The Clean House
The maid, an aspiring comedian, tells all her jokes in Portugese. Despite her
delightful body language, we never get to know what her jokes are about. For
that matter, we never really make rational sense of all the cacophonous goings
on in THE CLEAN HOUSE. Fortunately, Sara Ruhl’s whacky and utterly divine
comedy about relationships, love, death and laughter is beyond translation.
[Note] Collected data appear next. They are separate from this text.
(** C12: a run of the page ends. From any state of it, whatever the order of events, it takes
    at most [browser_cost] answers until [uploadFiles] returns; when the run begins, these
    are 60,002 for every file of the queue, and five. And as long as it has not returned, an
    answer it waits for can come. *)
Theorem browser_run_ends mobile b n b' :
  browser_reachable pf mobile b → waiting n b b' →
  Z.of_nat n <= browser_cost b
  ∧ (b_task b = AwaitConfig ∨ (∃ times, b_task b = AwaitPrecheck times) → Z.of_nat n <= 60002 * lengthZ (fileQueue (b_manager b)) + 5)
  ∧ (b_task b' ≠ AtRest → ∀ now, ∃ e b2, answers e = true ∧ exec pf now e b' = Some b2).
Proof.
  intros Hr%reachable_ok Hw.
  assert (Z.of_nat n + browser_cost b' <= browser_cost b ∧ browser_ok b') as [H1 H2].
  { revert Hr. induction Hw as [b|n now e b b1 b2 Hrest He Hx Hw IH]; intros Hb; [split; [lia|done]|].
    destruct (IH (browser_exec_ok pf now e b b1 He Hb Hx)) as [H1 H2]. split; [|done]. destruct (answers e) eqn:Ha.
    - pose proof (exec_answers pf now e b b1 Hb Hrest Ha Hx). lia.
    - pose proof (exec_waits pf now e b b1 Hb Hrest Ha Hx). lia. }
  pose proof (browser_cost_nonneg b' H2) as Hn. split_and!; [lia| |].
  - intros Hs. transitivity (browser_cost b); [lia|]. assert (FILE_COST = 60001) as HF by done.
    unfold browser_cost. cbv zeta. destruct Hs as [->|[times ->]]; rewrite HF; lia.
  - intros Hrest now. destruct (answer_awaited pf now b' H2 Hrest) as (e & b2 & _ & ? & ?). by exists e, b2.
Qed.

End ends.

(** ** The history of a run *)

Lemma selected_count P m : lengthZ (selected P m) = countb P (fileQueue m).
Proof.
  unfold selected, lengthZ, countb. induction (fileQueue m) as [|q l IH]; [done|]. rewrite sumZ_cons, <-IH, filter_cons.
  destruct (P q); simpl; lia.
Qed.

Lemma selected_sum P m : sumZ q_size (selected P m) = sumZ (λ f, if P f then q_size f else 0) (fileQueue m).
Proof.
  unfold selected. induction (fileQueue m) as [|q l IH]; [done|]. rewrite sumZ_cons, filter_cons, <-IH.
  by destruct (P q); simpl; rewrite ?sumZ_cons.
Qed.

(** Every done file is uploaded, skipped, or failed; a failed one may be skipped too. *)
Lemma done_files_count (files : list queued) :
  (∀ f, f ∈ files → q_done f = true) →
  lengthZ files = countb is_uploaded files + countb is_skipped files + countb q_failed files - countb (λ f, q_failed f && is_skipped f) files.
Proof.
  intros Hdone. unfold lengthZ, countb. rewrite <-sumZ_const_one. induction files as [|q l IH]; [done|].
  rewrite !sumZ_cons. rewrite IH by (intros f Hf; apply Hdone; by right).
  unfold is_uploaded at 2. rewrite (Hdone q) by left. destruct (q_failed q), (is_skipped q); simpl; lia.
Qed.

Lemma done_files_bytes (files : list queued) :
  (∀ f, f ∈ files → q_done f = true) →
  sumZ q_size files = sumZ (λ f, if is_uploaded f then q_size f else 0) files + sumZ (λ f, if is_skipped f then q_size f else 0) files
    + sumZ (λ f, if q_failed f && negb (is_skipped f) then q_size f else 0) files.
Proof.
  intros Hdone. induction files as [|q l IH]; [done|]. rewrite !sumZ_cons. rewrite IH by (intros f Hf; apply Hdone; by right).
  unfold is_uploaded at 2. rewrite (Hdone q) by left. destruct (q_failed q), (is_skipped q); simpl; lia.
Qed.

(** C17: the history a page reports of its run, when all its files are done. A file is counted
    as uploaded, as skipped, or as failed without being skipped, and so are its bytes; the
    errors reported are the files reported as failed. So the three counts add up exactly if
    no failed file was skipped: one that failed in an earlier run and that the desktop has
    now is counted both as skipped and as failed. *)
Theorem browser_history_adds_up pf mobile b times now b' :
  browser_reachable pf mobile b → b_task b = AwaitCleanup times → exec pf now CleanupEnds b = Some b' →
  let files := fileQueue (b_manager b) in
  let both := countb (λ f, q_failed f && is_skipped f) files in
  ∃ h, b_out b' = b_out b ++ [History h]
    ∧ hi_selectedFiles h = hi_uploadedFiles h + hi_skippedFiles h + hi_failedFiles h - both
    ∧ hi_selectedBytes h = hi_uploadedBytes h + hi_skippedBytes h + sumZ (λ f, if q_failed f && negb (is_skipped f) then q_size f else 0) files
    ∧ hi_failedFiles h = countb (λ f, bool_decide (outcome_of f = outcome_failed)) files
    ∧ hi_outcomes h = (λ f, (q_id f, outcome_of f)) <$> files.
Proof.
  intros Hr Ht Hx files both. destruct (finished_reachable _ _ _ Hr ltac:(exists times; by left)) as (old & Hup & Hd).
  cbn [exec] in Hx. rewrite Ht in Hx. injection Hx as <-. eexists. split; [reflexivity|].
  cbn [hi_selectedFiles hi_uploadedFiles hi_skippedFiles hi_failedFiles hi_selectedBytes hi_uploadedBytes hi_skippedBytes hi_outcomes history_of].
  pose proof (ro_errors _ _ (up_roster _ _ _ Hup)) as He. rewrite sumZ_nil, Z.add_0_r in He.
  assert (∀ f, f ∈ files → q_done f = true) as Hdone by (intros f [k Hk]%list_elem_of_lookup; by apply (Hd k)).
  change (b_manager (b <| b_task := AwaitHistory times |>)) with (b_manager b). fold files in He |- *.
  rewrite !selected_count, !selected_sum, He. split_and!.
  - fold files. rewrite (done_files_count files Hdone). unfold both. lia.
  - rewrite (bb_total _ _ (up_bytes _ _ _ Hup)). by apply done_files_bytes.
  - unfold countb. apply sumZ_ext. intros f _. unfold outcome_of. by destruct (q_failed f), (preflightSkipped f), (q_skipped f).
  - done.
Qed.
While the setting, the doctor’s immaculate white house, is entirely
American, the affectual reality is more like Rio de Janeiro as the house is
not far from the city and not far from the sea. As the story develops, the
passionate relationships that evolve reflect Brazilian culture far more than
our own. But this tension between the Latin sense of living freely and the
American way in which we live rationally, realistically and with a sense of
predictability is certainly what ignites here.
Blair Brown is Lane, an accomplished doctor who carries on like she’s
narrating a documentary about herself, rather than living in the moment. Her
sister, Virginia, portrayed by a neurotically thin Jill Clayburgh is another
perfectionist. She suffers from OCD and only loves to clean.
As Act I ends, Lane’s husband the buttoned-up John Dossett has fallen
in love with another woman. And what should herald the beginning of the
play’s conflict, leads instead to a sense of union and a delightful moral.
It seems some dirty deeds lead to a beautiful ending while the cleanest things
are often cold and empty.
More importantly, the characters develop a sense of depth and an appreciation
of life that is filled with humor. It’s the character development
and the extraordinary performances that make this production so enchanting.
Blair Brown, especially, morphs from a stubborn, thick skinned scientist into
a loving, accepting and sensual woman. Jill Clayburgh’s Virginia also
transforms from anxious and fastidious to childlike if not actually childish.
Her transition occurs when, in an act of wrath, she dumps the dirt from Lane’s
plants all over her white rug.
And the catalyst for it all is Matilde, the Brazilian maid. As played by Vanessa
Aspillaga she is a woman of low social stature, who hates her job, but is content. She
doesn’t take any of these issues personally, to the contrary she finds
personal value where the others fail to. She’s joined in this sentiment
by ‘the other woman’, the Latin lover, played with astonishing
grace by Concetta Tomei. She doubles as Matilde’s mother and Dossett
as her father in flashbacks from her youth.
But it’s Dossett’s doctor who undergoes the greatest transformation.
A dignified husband and successful surgeon he turns into a fatuous romantic
and finally a brave explorer. His return from Alaska hauling a huge yew tree
into Lane’s white living room, now dirty of course, brings the plays
surrealistic ending, a triumphant unity of life and death, joy and pathos that
is just so uplifting.
Thats This Week Off Broadway. Im Isa Goldberg.